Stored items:
(* ===== verification/StatsdServer.v ===== *)
(** * DogStatsD: enrichment, batches and the server

    agent/enrich.go, batch.go, server.go and metrics/metric_sample_pool.go.
    The tagger that is asked for the tags of an entity is the argument
    [getTags], as the variable of the same name in the code; its state is
    threaded.  What the batcher sends on its channels is recorded. *)

From S2P Require Import Prelude.
From S2P Require Import Runtime.
From S2P Require Import Float64.
From S2P Require Import Bytes.
From S2P Require Import Containers.
From S2P Require Import Statsd.
From S2P Require Import Metrics.
From S2P Require Import Tagger.
From S2P Require Import Payloads.
From S2P Require Import Mapper.

#[local] Open Scope string_scope.

(** ** Batches (batch.go, metric_sample_pool.go) *)

(** The pool: the size of its new batches, and the batches put back. *)
Record MetricSamplePool := mkPool { mp_batchSize : nat; mp_free : list (list MetricSample) }.

Definition zero_metric_sample : MetricSample :=
  mkSample "" f64_zero "" GaugeType [] "" f64_zero f64_zero.

Definition NewMetricSamplePool (batchSize : nat) : MetricSamplePool := mkPool batchSize [].

(** A [sync.Pool] may return any of its batches, or make a new one: [choice]
    is the one it takes.  A pool that is nil gives a nil batch. *)
Definition GetBatch (choice : nat) (m : option MetricSamplePool) : option MetricSamplePool * list MetricSample :=
  match m with
  | None => (None, [])
  | Some p =>
      match mp_free p !! choice with
      | Some batch => (Some (mkPool (mp_batchSize p) (delete choice (mp_free p))), batch)
      | None => (Some p, replicate (mp_batchSize p) zero_metric_sample)
      end
  end.

(** [batch[:cap(batch)]]: the whole array of the batch, of which [batch] is
    the beginning and [beyond] the rest. *)
Definition PutBatch (batch beyond : list MetricSample) (m : option MetricSamplePool) : option MetricSamplePool :=
  p ← m; Some (mkPool (mp_batchSize p) (mp_free p ++ [batch ++ beyond])%list).

(** [b_sent], [b_eventsOut] and [b_checksOut]: what went into the channels. *)
Record batcher := mkBatcher {
  b_samples : list MetricSample;
  b_samplesCount : nat;
  b_events : list Event;
  b_serviceChecks : list ServiceCheck;
  b_samplePool : option MetricSamplePool;
  b_sampleOut : list (list MetricSample);
  b_eventOut : list (list Event);
  b_serviceCheckOut : list (list ServiceCheck)
}.

Definition newBatcher (choice : nat) (samplePool : option MetricSamplePool) : batcher :=
  let '(p, samples) := GetBatch choice samplePool in mkBatcher samples 0 [] [] p [] [] [].

Definition flushSamples (choice : nat) (b : batcher) : batcher :=
  if (0 <? b_samplesCount b)%nat then
    let '(p, samples) := GetBatch choice (b_samplePool b) in
    mkBatcher samples 0 (b_events b) (b_serviceChecks b) p
      (b_sampleOut b ++ [take (b_samplesCount b) (b_samples b)]) (b_eventOut b) (b_serviceCheckOut b)
  else b.

(** Out of range: the batch is empty. *)
Definition appendSample (choice : nat) (sample : MetricSample) (b : batcher) : outcome batcher :=
  let b := if (b_samplesCount b =? length (b_samples b))%nat then flushSamples choice b else b in
  if (b_samplesCount b <? length (b_samples b))%nat then
    Done (mkBatcher (<[b_samplesCount b := sample]> (b_samples b)) (S (b_samplesCount b)) (b_events b)
            (b_serviceChecks b) (b_samplePool b) (b_sampleOut b) (b_eventOut b) (b_serviceCheckOut b))
  else Panics.

Definition appendEvent (event : Event) (b : batcher) : batcher :=
  mkBatcher (b_samples b) (b_samplesCount b) (b_events b ++ [event]) (b_serviceChecks b) (b_samplePool b)
    (b_sampleOut b) (b_eventOut b) (b_serviceCheckOut b).
(** ** Counters and crashes *)

(** The messages counted, refused or not. *)
Definition counted (s : server) : Z :=
  parse_errors (sv_metrics s) + packets (sv_metrics s) + (parse_errors (sv_events s) + packets (sv_events s)) +
  (parse_errors (sv_checks s) + packets (sv_checks s)).

(** What a run adds: [n] messages, its events and checks, and its samples
    when histograms are not copied. *)
Definition adds (n : nat) (s : server) (o : outputs) (s' : server) : Prop :=
  sv_settings s' = sv_settings s ∧ counted s' = counted s + Z.of_nat n ∧
  packets (sv_events s') = packets (sv_events s) + Z.of_nat (length o.1.2) ∧
  packets (sv_checks s') = packets (sv_checks s) + Z.of_nat (length o.2) ∧
  (histToDist (sv_settings s) = false → packets (sv_metrics s') = packets (sv_metrics s) + Z.of_nat (length o.1.1)).

Lemma adds_trans n n' s o s' o' s'' : adds n s o s' → adds n' s' o' s'' → adds (n + n') s (add_outputs o o') s''.
Proof.
  intros (H1 & H2 & H3 & H4 & H5) (K1 & K2 & K3 & K4 & K5). unfold adds, add_outputs. cbn.
  rewrite !length_app. rewrite H1 in K5. split_and!; [congruence|lia..|]. intros Hf. specialize (H5 Hf). specialize (K5 Hf). lia.
Qed.

Lemma message_adds originTags message s s' o :
  message_result originTags [] message s = Done (s', o) → adds 1 s o s'.
Proof.
  unfold message_result, adds, counted. destruct (findMessageType message).
  - unfold parseMetricMessage. destruct (parseMetricSample message) as [x| |]; [|intros [= <- <-]; cbn; split_and!; lia || done|done].
    set (r := match sv_mapper s with Some _ => _ | None => _ end).
    assert (∃ mp x', r = (sv_set_mapper mp s, x')) as (mp & x' & ->).
    { unfold r. destruct (sv_mapper s) as [mp|] eqn:Em; [destruct (_ =? 0)%nat; [destruct (Map mp _); eauto|]|].
      all: exists (sv_mapper s), x; rewrite ?Em; destruct s; cbn in *; by subst. }
    destruct (enrichMetricSample _ _ _ _ _ _ _) as [t y]. cbn [mbind outcome_bind].
    destruct (debugMetricsStats _); destruct (_ && _) eqn:Eh; intros [= <- <-]; cbn in *; (split_and!; [lia || done..|]);
      intros Hd; rewrite ?Hd in Eh; cbn in Eh; done || lia.
  - unfold parseServiceCheckMessage. destruct (parseServiceCheck message); [|intros [= <- <-]; cbn; split_and!; lia || done|done].
    destruct (enrichServiceCheck _ _ _ _ _). intros [= <- <-]. cbn. split_and!; lia || done.
  - unfold parseEventMessage. destruct (parseEvent [] message); [|intros [= <- <-]; cbn; split_and!; lia || done|done].
    destruct (enrichEvent _ _ _ _ _). intros [= <- <-]. cbn. split_and!; lia || done.
Qed.

Lemma messages_adds originTags messages s s' o :
  messages_result originTags messages s = Done (s', o) → adds (length messages) s o s'.
Proof.
  revert s o. induction messages as [|m ms IH]; intros s o; cbn [messages_result].
  { intros [= <- <-]. unfold adds. cbn. split_and!; lia || done. }
  intros ([s1 o1] & Hm & ([s2 o2] & Hms & [= <- <-])%bind_done)%bind_done.
  apply (adds_trans 1 (length ms) s o1 s1 o2 s2); [by eapply message_adds|by apply IH].
Qed.


(** Only an event crashes the server: one whose lengths are not positive,
    or overflow, and pass the length check. *)
Theorem only_events_crash (packets : list Packet) (s : server) :
  packets_result packets s = Panics →
  ∃ p m, p ∈ packets ∧ m ∈ messages_of (pk_Contents p) ∧ findMessageType m = eventType ∧ parseEvent [] m = Panics.
Proof.
  assert (∀ tags m s, message_result tags [] m s = Panics → findMessageType m = eventType ∧ parseEvent [] m = Panics) as H1.
  { intros tags m s0. unfold message_result. destruct (findMessageType m).
    - destruct (metric_message_done m s0) as [[? r] ->]. cbn. by repeat case_match.
    - destruct (check_message_done m s0) as [[? r] ->]. done.
    - unfold parseEventMessage. destruct (parseEvent [] m); [|done..]. by destruct (enrichEvent _ _ _ _ _). }
  assert (∀ tags ms s, messages_result tags ms s = Panics → ∃ m, m ∈ ms ∧ findMessageType m = eventType ∧ parseEvent [] m = Panics) as H2.
  { intros tags ms. induction ms as [|m ms IH]; intros s0; [done|]. cbn [messages_result].
    destruct (message_result tags [] m s0) as [[s1 o1]| |] eqn:Em; cbn; [|done|intros _; apply H1 in Em; exists m; split; [left|done]].
    destruct (messages_result tags ms s1) as [[? ?]| |] eqn:Ems; cbn; [done..|]. intros _.
    destruct (IH s1 Ems) as (m' & ? & ?). exists m'. split; [by right|done]. }
  revert s. induction packets as [|p ps IH]; intros s; [done|]. cbn [packets_result].
  destruct (findOriginTags getTags card (pk_Origin p) s) as [s0 tags].
  destruct (messages_result tags _ s0) as [[s1 o1]| |] eqn:Em; cbn; [|done|].
  - destruct (packets_result ps s1) as [[? ?]| |] eqn:Eps; cbn; [done..|]. intros _.
    destruct (IH s1 Eps) as (p' & m & ? & ?). exists p', m. split; [by right|done].
  - intros _. destruct (H2 _ _ _ Em) as (m & ? & ?). exists p, m. split; [left|done].
Qed.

TASK: Wherever the string "parseEventMessage" appears in a line above, copy that line.

RESULT BELOW:
  - unfold parseEventMessage. destruct (parseEvent [] message); [|intros [= <- <-]; cbn; split_and!; lia || done|done].
    - unfold parseEventMessage. destruct (parseEvent [] m); [|done..]. by destruct (enrichEvent _ _ _ _ _). }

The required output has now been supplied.